▼▼▼
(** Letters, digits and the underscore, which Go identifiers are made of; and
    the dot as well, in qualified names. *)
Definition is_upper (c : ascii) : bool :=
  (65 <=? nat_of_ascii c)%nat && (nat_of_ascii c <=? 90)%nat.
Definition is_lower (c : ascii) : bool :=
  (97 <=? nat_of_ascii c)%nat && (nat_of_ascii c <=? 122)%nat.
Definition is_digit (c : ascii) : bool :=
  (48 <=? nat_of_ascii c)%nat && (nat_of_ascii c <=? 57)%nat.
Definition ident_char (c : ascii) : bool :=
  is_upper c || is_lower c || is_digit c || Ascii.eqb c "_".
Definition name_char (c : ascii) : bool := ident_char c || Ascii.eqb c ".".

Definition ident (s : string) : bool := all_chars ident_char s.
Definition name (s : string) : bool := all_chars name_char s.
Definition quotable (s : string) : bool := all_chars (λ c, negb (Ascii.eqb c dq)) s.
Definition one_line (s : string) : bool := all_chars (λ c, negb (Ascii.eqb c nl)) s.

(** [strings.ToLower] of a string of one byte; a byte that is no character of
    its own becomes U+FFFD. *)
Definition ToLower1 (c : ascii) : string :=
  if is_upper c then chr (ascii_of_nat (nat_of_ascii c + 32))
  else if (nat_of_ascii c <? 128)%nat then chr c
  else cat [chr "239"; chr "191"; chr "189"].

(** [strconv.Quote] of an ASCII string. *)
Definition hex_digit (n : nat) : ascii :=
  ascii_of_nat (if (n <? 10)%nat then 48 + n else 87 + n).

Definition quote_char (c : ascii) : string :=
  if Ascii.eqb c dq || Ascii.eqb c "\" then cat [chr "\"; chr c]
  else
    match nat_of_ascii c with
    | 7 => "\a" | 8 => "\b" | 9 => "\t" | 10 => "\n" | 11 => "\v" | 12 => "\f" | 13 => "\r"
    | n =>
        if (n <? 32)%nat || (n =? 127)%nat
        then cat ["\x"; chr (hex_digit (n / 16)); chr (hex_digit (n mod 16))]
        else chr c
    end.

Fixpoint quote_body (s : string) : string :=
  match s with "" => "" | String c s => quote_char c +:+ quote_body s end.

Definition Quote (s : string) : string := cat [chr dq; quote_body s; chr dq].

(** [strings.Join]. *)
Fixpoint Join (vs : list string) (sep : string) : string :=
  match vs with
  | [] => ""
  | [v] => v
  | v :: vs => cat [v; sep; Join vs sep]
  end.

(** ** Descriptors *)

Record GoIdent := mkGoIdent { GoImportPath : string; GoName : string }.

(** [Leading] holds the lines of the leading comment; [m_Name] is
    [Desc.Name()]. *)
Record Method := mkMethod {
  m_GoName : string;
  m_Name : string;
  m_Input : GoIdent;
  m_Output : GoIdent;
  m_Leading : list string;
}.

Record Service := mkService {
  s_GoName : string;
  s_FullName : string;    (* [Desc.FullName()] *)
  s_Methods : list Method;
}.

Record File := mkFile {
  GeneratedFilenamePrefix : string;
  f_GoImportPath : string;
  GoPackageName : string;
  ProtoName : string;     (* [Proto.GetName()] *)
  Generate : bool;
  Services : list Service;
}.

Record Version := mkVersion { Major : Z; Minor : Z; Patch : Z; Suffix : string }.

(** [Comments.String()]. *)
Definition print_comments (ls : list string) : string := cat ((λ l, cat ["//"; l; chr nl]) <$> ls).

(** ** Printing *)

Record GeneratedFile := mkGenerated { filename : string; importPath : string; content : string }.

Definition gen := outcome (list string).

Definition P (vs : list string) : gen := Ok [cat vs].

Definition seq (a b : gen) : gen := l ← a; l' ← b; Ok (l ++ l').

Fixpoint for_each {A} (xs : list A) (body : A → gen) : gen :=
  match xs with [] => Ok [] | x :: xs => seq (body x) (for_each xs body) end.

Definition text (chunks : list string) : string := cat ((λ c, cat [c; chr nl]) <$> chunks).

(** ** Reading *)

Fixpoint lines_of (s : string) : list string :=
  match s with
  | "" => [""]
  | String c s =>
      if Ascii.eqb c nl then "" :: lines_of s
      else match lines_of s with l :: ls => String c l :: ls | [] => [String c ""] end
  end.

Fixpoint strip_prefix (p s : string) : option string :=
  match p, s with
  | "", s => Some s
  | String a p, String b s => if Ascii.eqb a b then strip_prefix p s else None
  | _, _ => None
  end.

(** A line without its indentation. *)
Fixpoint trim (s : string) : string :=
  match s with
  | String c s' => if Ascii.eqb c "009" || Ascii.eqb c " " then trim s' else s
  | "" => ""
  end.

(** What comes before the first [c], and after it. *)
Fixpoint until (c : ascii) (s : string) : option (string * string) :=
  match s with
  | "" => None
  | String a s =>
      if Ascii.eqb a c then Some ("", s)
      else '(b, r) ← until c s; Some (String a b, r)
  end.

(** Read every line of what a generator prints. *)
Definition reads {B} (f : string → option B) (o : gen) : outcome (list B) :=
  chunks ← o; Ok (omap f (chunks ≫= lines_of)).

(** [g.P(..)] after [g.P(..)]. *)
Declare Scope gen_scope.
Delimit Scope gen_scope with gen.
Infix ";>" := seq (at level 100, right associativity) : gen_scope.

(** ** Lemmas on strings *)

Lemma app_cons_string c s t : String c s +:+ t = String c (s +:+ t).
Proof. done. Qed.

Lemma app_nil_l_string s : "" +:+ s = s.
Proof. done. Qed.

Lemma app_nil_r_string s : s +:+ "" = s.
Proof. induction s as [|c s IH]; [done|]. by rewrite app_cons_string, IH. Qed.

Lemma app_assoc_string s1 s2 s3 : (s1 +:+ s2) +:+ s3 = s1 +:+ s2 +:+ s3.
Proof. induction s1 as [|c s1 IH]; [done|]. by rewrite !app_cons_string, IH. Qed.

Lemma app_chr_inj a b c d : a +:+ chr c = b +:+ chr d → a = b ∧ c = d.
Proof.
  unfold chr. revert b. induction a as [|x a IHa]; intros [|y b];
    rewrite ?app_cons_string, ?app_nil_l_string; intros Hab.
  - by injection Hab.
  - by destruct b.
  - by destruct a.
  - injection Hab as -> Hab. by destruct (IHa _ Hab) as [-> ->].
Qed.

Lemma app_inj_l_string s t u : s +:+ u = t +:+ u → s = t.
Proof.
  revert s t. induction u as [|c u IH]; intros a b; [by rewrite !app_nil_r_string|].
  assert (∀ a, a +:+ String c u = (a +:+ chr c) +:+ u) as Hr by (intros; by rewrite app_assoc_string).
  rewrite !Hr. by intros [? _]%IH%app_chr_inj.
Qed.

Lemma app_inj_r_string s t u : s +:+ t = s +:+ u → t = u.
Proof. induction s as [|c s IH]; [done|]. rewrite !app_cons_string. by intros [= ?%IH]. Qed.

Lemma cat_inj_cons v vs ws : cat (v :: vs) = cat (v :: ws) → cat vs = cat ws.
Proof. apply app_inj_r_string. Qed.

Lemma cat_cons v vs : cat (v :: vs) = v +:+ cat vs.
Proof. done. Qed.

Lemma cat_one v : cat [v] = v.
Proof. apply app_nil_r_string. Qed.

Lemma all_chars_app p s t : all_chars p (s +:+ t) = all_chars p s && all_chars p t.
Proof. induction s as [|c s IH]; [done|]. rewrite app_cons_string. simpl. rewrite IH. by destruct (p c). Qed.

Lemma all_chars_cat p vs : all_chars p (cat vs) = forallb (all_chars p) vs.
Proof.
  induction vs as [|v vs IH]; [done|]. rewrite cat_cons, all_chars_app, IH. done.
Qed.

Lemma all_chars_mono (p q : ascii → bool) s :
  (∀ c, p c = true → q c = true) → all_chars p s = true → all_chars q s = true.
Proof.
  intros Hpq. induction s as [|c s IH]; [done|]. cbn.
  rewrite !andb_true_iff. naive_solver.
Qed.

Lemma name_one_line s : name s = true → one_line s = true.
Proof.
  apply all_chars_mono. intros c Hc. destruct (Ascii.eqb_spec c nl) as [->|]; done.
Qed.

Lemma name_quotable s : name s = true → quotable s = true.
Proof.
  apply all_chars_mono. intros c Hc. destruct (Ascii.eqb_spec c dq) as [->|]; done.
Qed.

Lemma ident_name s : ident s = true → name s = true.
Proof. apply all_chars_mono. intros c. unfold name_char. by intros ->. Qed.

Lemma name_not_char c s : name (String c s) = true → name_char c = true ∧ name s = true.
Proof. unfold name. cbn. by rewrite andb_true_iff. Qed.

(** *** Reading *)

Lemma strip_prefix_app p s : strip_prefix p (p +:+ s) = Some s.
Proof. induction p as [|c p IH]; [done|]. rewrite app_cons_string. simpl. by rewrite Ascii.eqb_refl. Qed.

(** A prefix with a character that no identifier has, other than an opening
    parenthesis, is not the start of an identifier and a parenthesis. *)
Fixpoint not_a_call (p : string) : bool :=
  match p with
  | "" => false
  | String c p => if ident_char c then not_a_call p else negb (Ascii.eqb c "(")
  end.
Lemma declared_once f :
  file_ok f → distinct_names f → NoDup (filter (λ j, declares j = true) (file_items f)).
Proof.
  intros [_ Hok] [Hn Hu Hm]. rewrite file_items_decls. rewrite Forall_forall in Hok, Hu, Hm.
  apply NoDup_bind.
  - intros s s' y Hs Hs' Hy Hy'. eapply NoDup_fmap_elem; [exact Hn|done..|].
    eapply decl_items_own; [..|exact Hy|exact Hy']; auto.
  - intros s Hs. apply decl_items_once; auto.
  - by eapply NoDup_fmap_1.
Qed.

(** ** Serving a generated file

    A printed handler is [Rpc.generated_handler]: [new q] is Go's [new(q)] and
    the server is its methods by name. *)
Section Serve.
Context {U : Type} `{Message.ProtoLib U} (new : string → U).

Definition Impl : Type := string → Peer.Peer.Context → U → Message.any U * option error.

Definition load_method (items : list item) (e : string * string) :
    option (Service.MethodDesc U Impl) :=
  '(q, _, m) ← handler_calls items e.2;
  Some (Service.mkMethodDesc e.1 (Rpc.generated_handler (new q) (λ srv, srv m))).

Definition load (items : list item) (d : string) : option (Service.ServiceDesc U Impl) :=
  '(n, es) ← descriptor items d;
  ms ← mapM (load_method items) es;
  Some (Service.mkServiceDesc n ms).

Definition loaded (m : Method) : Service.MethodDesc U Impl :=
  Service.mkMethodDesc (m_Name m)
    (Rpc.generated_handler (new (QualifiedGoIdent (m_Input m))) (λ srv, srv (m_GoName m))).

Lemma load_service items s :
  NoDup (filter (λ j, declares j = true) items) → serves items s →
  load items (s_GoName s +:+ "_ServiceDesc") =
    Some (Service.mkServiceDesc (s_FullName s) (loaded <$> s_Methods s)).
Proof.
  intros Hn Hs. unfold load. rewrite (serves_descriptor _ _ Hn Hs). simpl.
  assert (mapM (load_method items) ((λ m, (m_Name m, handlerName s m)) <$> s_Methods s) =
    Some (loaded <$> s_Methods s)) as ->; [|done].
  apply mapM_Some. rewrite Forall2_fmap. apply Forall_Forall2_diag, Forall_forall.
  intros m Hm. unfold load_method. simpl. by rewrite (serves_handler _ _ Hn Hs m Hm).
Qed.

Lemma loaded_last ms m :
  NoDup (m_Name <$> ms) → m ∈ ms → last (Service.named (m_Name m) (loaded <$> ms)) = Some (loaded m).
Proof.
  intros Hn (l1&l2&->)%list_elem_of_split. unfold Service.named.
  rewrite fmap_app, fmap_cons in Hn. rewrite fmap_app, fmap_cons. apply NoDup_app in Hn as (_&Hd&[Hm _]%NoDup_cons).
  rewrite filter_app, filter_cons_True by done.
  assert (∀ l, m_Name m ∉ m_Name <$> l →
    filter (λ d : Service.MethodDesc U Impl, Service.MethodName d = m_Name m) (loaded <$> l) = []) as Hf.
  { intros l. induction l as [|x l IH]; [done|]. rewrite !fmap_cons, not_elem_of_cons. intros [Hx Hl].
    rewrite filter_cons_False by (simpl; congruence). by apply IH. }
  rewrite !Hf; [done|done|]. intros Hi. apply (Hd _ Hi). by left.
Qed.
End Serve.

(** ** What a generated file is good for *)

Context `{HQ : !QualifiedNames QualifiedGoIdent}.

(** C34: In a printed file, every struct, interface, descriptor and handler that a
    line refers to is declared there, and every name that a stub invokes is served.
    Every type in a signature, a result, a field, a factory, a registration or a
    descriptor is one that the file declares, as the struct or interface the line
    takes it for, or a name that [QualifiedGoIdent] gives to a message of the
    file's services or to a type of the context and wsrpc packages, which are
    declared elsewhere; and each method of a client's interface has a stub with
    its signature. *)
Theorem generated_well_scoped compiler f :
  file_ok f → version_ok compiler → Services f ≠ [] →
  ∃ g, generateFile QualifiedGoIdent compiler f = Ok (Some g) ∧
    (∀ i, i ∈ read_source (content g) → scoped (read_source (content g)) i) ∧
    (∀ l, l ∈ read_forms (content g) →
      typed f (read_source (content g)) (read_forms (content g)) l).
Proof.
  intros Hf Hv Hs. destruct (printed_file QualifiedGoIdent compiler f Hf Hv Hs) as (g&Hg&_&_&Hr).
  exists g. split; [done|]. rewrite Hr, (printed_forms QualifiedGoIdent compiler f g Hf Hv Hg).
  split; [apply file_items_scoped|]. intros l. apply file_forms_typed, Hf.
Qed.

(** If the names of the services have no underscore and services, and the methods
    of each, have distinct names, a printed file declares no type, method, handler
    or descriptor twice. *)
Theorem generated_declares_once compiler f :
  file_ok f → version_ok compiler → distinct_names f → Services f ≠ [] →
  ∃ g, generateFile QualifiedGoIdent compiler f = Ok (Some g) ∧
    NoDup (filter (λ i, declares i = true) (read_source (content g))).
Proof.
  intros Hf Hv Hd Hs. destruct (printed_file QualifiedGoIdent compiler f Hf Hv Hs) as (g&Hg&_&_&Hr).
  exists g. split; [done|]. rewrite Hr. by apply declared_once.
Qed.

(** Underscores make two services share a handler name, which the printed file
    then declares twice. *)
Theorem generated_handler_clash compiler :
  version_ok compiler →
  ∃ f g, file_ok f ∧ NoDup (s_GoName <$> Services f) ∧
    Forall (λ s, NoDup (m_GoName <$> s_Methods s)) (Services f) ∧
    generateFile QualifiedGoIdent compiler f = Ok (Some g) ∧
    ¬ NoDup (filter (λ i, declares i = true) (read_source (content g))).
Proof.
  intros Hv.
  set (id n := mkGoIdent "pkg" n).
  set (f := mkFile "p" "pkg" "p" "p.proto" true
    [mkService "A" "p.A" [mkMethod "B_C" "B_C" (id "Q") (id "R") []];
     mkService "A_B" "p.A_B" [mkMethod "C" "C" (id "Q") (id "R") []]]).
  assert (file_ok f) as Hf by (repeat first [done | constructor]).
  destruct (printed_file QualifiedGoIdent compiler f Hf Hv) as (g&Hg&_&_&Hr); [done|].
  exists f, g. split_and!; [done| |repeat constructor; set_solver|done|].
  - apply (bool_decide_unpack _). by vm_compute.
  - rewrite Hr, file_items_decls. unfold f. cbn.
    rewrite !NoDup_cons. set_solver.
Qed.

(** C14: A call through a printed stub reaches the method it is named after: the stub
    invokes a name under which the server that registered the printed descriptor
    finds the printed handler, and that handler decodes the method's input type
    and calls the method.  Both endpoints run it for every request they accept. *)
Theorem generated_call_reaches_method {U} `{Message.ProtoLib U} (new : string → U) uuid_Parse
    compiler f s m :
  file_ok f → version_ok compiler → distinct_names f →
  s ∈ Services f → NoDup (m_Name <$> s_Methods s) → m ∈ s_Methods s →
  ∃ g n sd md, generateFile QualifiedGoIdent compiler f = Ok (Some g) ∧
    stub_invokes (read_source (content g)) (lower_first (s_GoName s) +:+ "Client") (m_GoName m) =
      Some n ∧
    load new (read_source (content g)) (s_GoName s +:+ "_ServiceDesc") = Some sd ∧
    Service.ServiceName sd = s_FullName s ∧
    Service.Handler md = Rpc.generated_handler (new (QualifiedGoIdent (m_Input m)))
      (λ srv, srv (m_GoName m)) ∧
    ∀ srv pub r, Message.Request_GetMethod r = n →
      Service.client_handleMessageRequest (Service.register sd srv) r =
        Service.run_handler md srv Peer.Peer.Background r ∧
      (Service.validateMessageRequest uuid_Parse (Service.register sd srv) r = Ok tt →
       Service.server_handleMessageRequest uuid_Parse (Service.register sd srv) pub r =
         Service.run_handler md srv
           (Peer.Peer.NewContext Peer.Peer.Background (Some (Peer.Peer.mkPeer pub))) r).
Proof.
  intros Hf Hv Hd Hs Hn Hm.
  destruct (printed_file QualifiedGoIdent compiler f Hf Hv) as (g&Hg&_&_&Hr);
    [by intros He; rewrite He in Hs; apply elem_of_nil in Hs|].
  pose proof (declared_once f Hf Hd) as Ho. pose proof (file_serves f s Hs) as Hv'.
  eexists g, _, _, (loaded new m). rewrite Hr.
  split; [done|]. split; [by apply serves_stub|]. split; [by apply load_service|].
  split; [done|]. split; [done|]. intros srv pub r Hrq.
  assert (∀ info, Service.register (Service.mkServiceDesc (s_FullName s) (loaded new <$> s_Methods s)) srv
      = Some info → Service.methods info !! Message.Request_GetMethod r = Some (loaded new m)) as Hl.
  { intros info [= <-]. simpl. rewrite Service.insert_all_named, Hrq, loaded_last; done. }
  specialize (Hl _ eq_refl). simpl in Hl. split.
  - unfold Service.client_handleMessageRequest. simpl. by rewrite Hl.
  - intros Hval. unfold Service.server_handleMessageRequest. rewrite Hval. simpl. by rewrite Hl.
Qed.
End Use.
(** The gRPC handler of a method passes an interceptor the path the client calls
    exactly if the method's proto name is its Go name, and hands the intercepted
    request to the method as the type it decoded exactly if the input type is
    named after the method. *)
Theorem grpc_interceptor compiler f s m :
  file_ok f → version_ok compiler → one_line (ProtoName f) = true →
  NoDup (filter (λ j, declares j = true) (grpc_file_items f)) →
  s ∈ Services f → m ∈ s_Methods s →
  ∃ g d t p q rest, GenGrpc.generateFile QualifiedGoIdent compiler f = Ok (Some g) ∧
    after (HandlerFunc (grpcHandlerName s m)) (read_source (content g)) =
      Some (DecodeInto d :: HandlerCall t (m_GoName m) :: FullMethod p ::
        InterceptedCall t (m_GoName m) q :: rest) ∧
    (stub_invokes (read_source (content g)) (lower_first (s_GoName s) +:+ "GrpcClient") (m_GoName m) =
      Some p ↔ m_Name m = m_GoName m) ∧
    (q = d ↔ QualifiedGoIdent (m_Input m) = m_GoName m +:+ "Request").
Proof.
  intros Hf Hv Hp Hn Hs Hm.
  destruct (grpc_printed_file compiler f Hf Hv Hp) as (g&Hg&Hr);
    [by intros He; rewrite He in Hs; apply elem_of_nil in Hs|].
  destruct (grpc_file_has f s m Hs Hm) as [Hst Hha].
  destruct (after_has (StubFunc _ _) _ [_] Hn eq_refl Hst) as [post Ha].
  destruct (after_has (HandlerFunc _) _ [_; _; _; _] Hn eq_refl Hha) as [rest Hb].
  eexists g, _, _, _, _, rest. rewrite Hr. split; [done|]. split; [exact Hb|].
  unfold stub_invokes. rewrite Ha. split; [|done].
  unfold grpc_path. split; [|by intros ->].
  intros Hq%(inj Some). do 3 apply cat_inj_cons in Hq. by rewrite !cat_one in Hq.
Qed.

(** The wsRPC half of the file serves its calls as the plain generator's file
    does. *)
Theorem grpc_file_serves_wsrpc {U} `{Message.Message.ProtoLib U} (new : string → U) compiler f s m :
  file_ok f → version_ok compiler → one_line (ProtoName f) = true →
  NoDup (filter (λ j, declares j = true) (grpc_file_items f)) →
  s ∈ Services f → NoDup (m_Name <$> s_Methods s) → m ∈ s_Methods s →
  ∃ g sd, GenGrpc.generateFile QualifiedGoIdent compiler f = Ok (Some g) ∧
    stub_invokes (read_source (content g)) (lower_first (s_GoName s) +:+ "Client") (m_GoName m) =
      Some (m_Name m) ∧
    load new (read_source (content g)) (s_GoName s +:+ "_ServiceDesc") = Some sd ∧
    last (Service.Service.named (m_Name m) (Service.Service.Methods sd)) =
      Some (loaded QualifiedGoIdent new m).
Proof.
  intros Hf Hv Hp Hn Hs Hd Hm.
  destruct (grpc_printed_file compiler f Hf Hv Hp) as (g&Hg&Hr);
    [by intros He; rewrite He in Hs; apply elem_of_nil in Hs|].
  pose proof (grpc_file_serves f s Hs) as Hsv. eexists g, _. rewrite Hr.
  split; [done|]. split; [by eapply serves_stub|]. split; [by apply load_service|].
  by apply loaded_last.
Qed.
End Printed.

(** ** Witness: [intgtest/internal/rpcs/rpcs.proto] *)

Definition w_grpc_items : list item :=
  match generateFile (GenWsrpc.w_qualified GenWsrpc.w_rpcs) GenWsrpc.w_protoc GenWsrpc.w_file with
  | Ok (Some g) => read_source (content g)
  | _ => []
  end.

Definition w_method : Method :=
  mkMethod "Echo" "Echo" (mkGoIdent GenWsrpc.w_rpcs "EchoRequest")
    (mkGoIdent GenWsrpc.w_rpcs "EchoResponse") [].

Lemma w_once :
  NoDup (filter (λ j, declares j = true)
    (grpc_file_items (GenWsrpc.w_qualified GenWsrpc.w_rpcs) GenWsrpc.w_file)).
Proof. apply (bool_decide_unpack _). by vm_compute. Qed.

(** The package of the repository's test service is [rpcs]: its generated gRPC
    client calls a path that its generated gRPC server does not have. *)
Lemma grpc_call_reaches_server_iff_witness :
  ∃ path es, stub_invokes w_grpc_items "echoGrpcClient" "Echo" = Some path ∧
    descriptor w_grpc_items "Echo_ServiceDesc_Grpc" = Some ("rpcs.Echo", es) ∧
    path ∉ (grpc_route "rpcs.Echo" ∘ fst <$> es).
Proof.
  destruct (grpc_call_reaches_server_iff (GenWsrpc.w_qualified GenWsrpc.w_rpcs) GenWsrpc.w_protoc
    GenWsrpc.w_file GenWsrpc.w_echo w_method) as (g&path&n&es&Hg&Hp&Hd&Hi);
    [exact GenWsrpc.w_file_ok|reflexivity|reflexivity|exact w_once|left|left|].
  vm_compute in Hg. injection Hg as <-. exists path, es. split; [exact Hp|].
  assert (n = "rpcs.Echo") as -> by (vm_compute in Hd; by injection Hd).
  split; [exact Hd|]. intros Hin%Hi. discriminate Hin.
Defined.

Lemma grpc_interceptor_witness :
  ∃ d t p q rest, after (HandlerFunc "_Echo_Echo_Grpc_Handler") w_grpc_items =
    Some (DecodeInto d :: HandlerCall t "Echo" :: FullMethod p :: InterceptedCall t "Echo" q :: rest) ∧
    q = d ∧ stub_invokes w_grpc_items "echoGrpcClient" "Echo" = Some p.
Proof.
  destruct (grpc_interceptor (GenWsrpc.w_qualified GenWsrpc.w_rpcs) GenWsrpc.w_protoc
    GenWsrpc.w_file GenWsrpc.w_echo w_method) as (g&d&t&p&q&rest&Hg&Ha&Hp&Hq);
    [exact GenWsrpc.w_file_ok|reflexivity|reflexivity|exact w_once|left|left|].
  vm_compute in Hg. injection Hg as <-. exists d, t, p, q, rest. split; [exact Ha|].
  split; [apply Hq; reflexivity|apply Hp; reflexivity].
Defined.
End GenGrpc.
▲▲▲
WHAT YOU WILL DO
Reproduce every line in the records above that contains the word "generator".

RESULT
(** Read every line of what a generator prints. *)
(** The wsRPC half of the file serves its calls as the plain generator's file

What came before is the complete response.